Research Participation Reimagined
AI and other advanced technology is reshaping what it means to be a research participant.
With mobile apps and wearable sensors, research participants now join and participate in studies from any location, eliminating burden associated with travel and navigation of research site complexities. Digital research platforms have also evolved beyond simple one-way data collection hubs to more interactive spaces where participants can view their own research data, compare their results to aggregate results for the research cohort, and even receive personalized feedback. AI has enabled these advances by automating data capture, quickly summarizing and displaying findings, and executing algorithms that provide tailored feedback. These shifts in the research process are beginning to overcome long-standing barriers to research participation and unlock new pathways to deliver more direct value to research participants.

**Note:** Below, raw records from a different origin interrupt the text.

Lemma dispatch_found l p q s pr ct :
  scan_ok s → table_ok (procs s) → waits j pr ct (procs s) →
  (p ≤ q < NPROC)%nat → runnable (procs s) q →
  (∀ i, (p ≤ i < q)%nat → ¬ runnable (procs s) i) →
  ∃ n h s', (n ≤ NPROC + 1)%nat ∧ (h < NPROC)%nat ∧
    siter step env n (l, SScan p, s) = Some (l ++ [h], SRun h, s') ∧
    (h ≠ j → scan_ok s' ∧ table_ok (procs s') ∧ waits j pr ct (procs s') ∧
       (pr = 20 → (dist (S h) j < dist p j)%nat)).
Proof.
  intros Hs (Hlen & Hstk & Hpri) Hw Hpq Hrq Hskip.
  destruct (waits_runnable _ _ _ _ Hw) as [Hrj Hprj].
  destruct (highest_spec (procs s) q Hlen Hrq) as (Hrh' & _ & _).
  pose proof Hrh' as (ph & Hph & Hrh).
  destruct (Hstk _ _ Hph (or_introl Hrh)) as [Hk Hg].
  set (h := highest (procs s) q) in *.
  exists (q - p + 1)%nat, h, (e_run env (l ++ [h]) (dispatched h ph s)).
  split_and!; [lia|by eapply runnable_lt; [|exists ph]| |].
  - rewrite siter_add, scan_skip by (done || lia). simpl.
    by rewrite (step_dispatch _ q s h ph).
  - intros Hne.
    destruct (eo_run _ _ Henv (l ++ [h]) (dispatched h ph s)) as (H1 & H2 & H3).
    + rewrite last_snoc. congruence.
    + by apply dispatched_scan_ok.
    + by apply dispatched_table_ok.
    + split_and!; [done|done|by apply H3, dispatched_other|].
      intros ->. eapply Nat.lt_le_trans; [|eapply (dist_skip p q); eauto; lia].
      destruct (highest_dist (procs s) q j Hlen Hrq Hrj) as [Heq|]; [|done|done].
      rewrite Hprj. intros i (pi & Hpi & _). unfold prio. rewrite Hpi. by eapply Hpri.
Qed.
Lemma wlp_exit_close cur fd v :
  not_init cur v → wlp (exit_close cur fd) (λ _, not_init cur) switching v.
Proof.
  intros Hv. unfold exit_close. apply wlp_bind, wlp_pget. intros c _.
  apply wlp_bind, wlp_deref. intros [f|] _; [|by apply wlp_ret].
  apply wlp_bind, (wlp_svc_not_init _ cur); [done|]. intros _ v1 [Hv1 Hi1].
  apply wlp_pupd. intros p Hp. split; [|done].
  apply (tcur_upd_quiet cur v1 cur _ p); try done. intros Hok. slot_auto. by rewrite length_insert.
Qed.

(** After slot [n] of the loop, no slot below [n] is a child of [cur]. *)
Definition handed_over (cur n : nat) (v : pview) : Prop :=
  not_init cur v ∧ ∀ j q, v_procs v !! j = Some q → p_parent q = Some cur → (n ≤ j)%nat.

Lemma handed_over_wake cur n c v : handed_over cur n v → handed_over cur n (v_wake c v).
Proof.
  intros [[Hv Hi] Hn]. split; [split; [by apply tcur_wake|done]|].
  intros j q (p & Hp & ->)%v_wake_lookup. destruct (wake1_same c p) as (_ & -> & _). eauto.
Qed.

Lemma wlp_exit_reparent cur i B v :
  handed_over cur i v → wlp (exit_reparent cur i) (λ _, handed_over cur (S i)) B v.
Proof.
  intros [[Hv Hi] Hn]. unfold exit_reparent. apply wlp_bind, wlp_pget. intros p Hp.
  assert (∀ j q, j ≠ i → v_procs v !! j = Some q → p_parent q = Some cur → (S i ≤ j)%nat) as Hn'.
  { intros j q Hj Hq Hc. specialize (Hn j q Hq Hc). lia. }
  case_bool_decide as Hpar; [|apply wlp_ret; split; [done|]; intros j q Hq Hc].
  2: { destruct (decide (j = i)) as [->|]; [by simplify_eq|eauto]. }
  apply wlp_bind, wlp_get. intros s [_ Hs]. assert (initproc s = v_init v) as -> by (by subst v).
  destruct Hv as [Ht Hc]. destruct (ti_init _ _ Ht) as (k & q & Hk & Hq & Hl).
  assert (handed_over cur (S i) (v_upd i (set_parent (v_init v)) v)) as Hdone.
  { split; [split; [split|]|]; [|done|done|].
    - pose proof (ti_slot _ _ Ht i p Hp) as Hok.
      apply (tinv_upd_gen None None v i _ p); try done; simpl.
      + slot_auto. intros Hst. specialize (Kunu Hst). congruence.
      + intros Hu j r Hj Hr Hr' Heq. by apply Hj, (ti_uniq _ _ Ht j i r p).
      + intros j Hj. rewrite Hk in Hj. simplify_eq. right. split; [|eauto]. intros ->. congruence.
      + destruct (alive (p_state p)); auto.
      + intros k' Hk'. destruct (ti_run _ _ Ht k' i Hk') as (p' & Hp' & ?). by simplify_eq.
      + intros Hr. by apply (ti_onrun _ _ Ht i p).
    - intros j r [[Hj Hr]|[-> (p' & Hp' & ->)]]%v_upd_lookup Hrc; [eauto|]. simpl in Hrc. congruence. }
  apply wlp_bind, wlp_pupd. intros _ _. case_bool_decide; [|by apply wlp_ret].
  apply wlp_wakeup1. by apply handed_over_wake.
Qed.

Lemma wlp_exit_files cur v :
  not_init cur v → wlp (exit_files cur) (λ _, not_init cur) switching v.
Proof.
  intros Hv. unfold exit_files. apply wlp_bind.
  eapply wlp_mono; [apply (wlp_foreach (λ _, not_init cur)); [exact Hv|]| |done].
  { intros _ fd _ v' _ Hv'. by apply wlp_exit_close. }
  intros [] v1 Hv1. apply wlp_bind, (wlp_svc_not_init _ cur); [done|]. intros _ v2 Hv2.
  apply wlp_bind, wlp_pget. intros c _. apply wlp_bind, wlp_deref. intros cwd _.
  apply wlp_bind, (wlp_svc_not_init _ cur); [done|]. intros _ v3 Hv3.
  apply wlp_bind, (wlp_svc_not_init _ cur); [done|]. intros _ v4 [Hv4 Hi4].
  apply wlp_pupd. intros p4 Hp4. split; [|done].
  apply (tcur_upd_quiet cur v4 cur _ p4); try done. intros Hok. slot_auto.
Qed.

Lemma wlp_exit v : tinv None v → wlp exit (λ _ _, False) switching v.
Proof.
  intros Ht. unfold exit. apply wlp_bind, wlp_pt_curproc. intros cur Hc.
  apply wlp_bind, wlp_get. intros s [_ Hs]. apply wlp_bind, wlp_panic_if. intros Hi.
  apply bool_decide_eq_false in Hi. assert (not_init cur v) as Hv by (by split; [split|subst v]).
  clear s Hs Hi. apply wlp_bind. eapply wlp_mono; [by apply wlp_exit_files| |done].
  intros [] v5 Hv5. apply wlp_bind, wlp_pt_acquire, wlp_bind, wlp_pget. intros c5 _.
  apply wlp_bind, wlp_wakeup1.
  apply wlp_bind, (wlp_mono _ (λ _, handed_over cur NPROC) _ switching); [| |done].
  - eapply wlp_mono; [apply (wlp_foreach (λ dn, handed_over cur (length dn)))| |done].
    + apply handed_over_wake. split; [done|]. intros j q _ _. simpl. lia.
    + intros dn i rest v' Hl Hv'. rewrite length_app, Nat.add_comm. simpl.
      assert (length dn = i) as <-.
      { assert (seq 0 NPROC !! length dn = Some i) as Hi by (rewrite Hl; by apply list_lookup_middle).
        by apply lookup_seq in Hi as [-> _]. }
      by apply wlp_exit_reparent.
    + intros u v'. by rewrite length_seq.
  - intros [] v6 [[[Ht6 Hc6] Hi6] Hn6]. apply wlp_bind, wlp_pupd. intros p Hp.
    apply wlp_bind, wlp_sched. destruct (tcur_running cur v6 (conj Ht6 Hc6)) as (q & Hq & Hst & Hok).
    apply (tinv_leave v6 cur _ q); try done.
    + slot_auto.
    + right. split; [done|]. intros j r Hr Hrc. pose proof (Hn6 j r Hr Hrc) as Hj.
      apply lookup_lt_Some in Hr. rewrite (ti_len _ _ Ht6) in Hr. lia.
Qed.

(** ** wait *)

(** A child that has exited, before it is reaped. *)
Definition zomb (cur i : nat) (v : pview) : Prop :=
  tcur cur v ∧ ∃ p, v_procs v !! i = Some p ∧ p_state p = ZOMBIE.

Lemma wlp_svc_zomb {A} (m : M W A) cur i (Q : A → pview → Prop) v :
  zomb cur i v → (∀ a v', zomb cur i v' → Q a v') → wlp (svc m) Q switching v.
Proof.
  intros Hv HQ. apply (wlp_svc (zomb cur i)); try done.
  - intros c v' (? & p & Hp & Hst). split; [by apply tcur_wake|]. exists p. split; [|done].
    rewrite (v_wake_at c _ _ _ Hp). destruct (wake1_fields c p) as [->|[? _]]; [done|congruence].
  - intros c cur' v' [[Ht Hc] _] Hc'. unfold v_curr in *. simplify_eq. by apply switching_sleep.
Qed.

Fostering Public Engagement and Open Science
AI is also helping to open science to broader audiences. New platforms with natural language query features are removing technical barriers to data exploration and enabling people without technical backgrounds to interrogate data and gain insights. Public health dashboards, interactive AI-driven summaries, and plain-language translations are just a few of the ways AI is improving accessibility to research data. At the same time, new open science platforms allow communities to gather data, ask meaningful questions, and take informed action on issues that matter to them. AI also holds promise for implementing new privacy-preserving research methods, such federated learning, that help build trust in how data is shared and used.
Looking Forward
AI has clearly emerged as a transformative force in health research, reshaping every stage of discovery. As we embrace co-scientists that generate novel insights in days and autonomous systems that carry out complete research tasks autonomously, our role as human stewards becomes ever more vital, especially in setting ethical guardrails, grounding findings in real-world contexts, and ensuring the benefits of these advances reach every community. By harnessing AI’s power responsibly—linking massive, interdisciplinary datasets, amplifying participant engagement, and opening science to all—we stand poised to unlock breakthroughs that were once unimaginable. The future of health research, therefore, lies not in choosing between human judgment or machine speed, but in forging a discipline where both collaborate seamlessly to deliver better outcomes for everyone faster.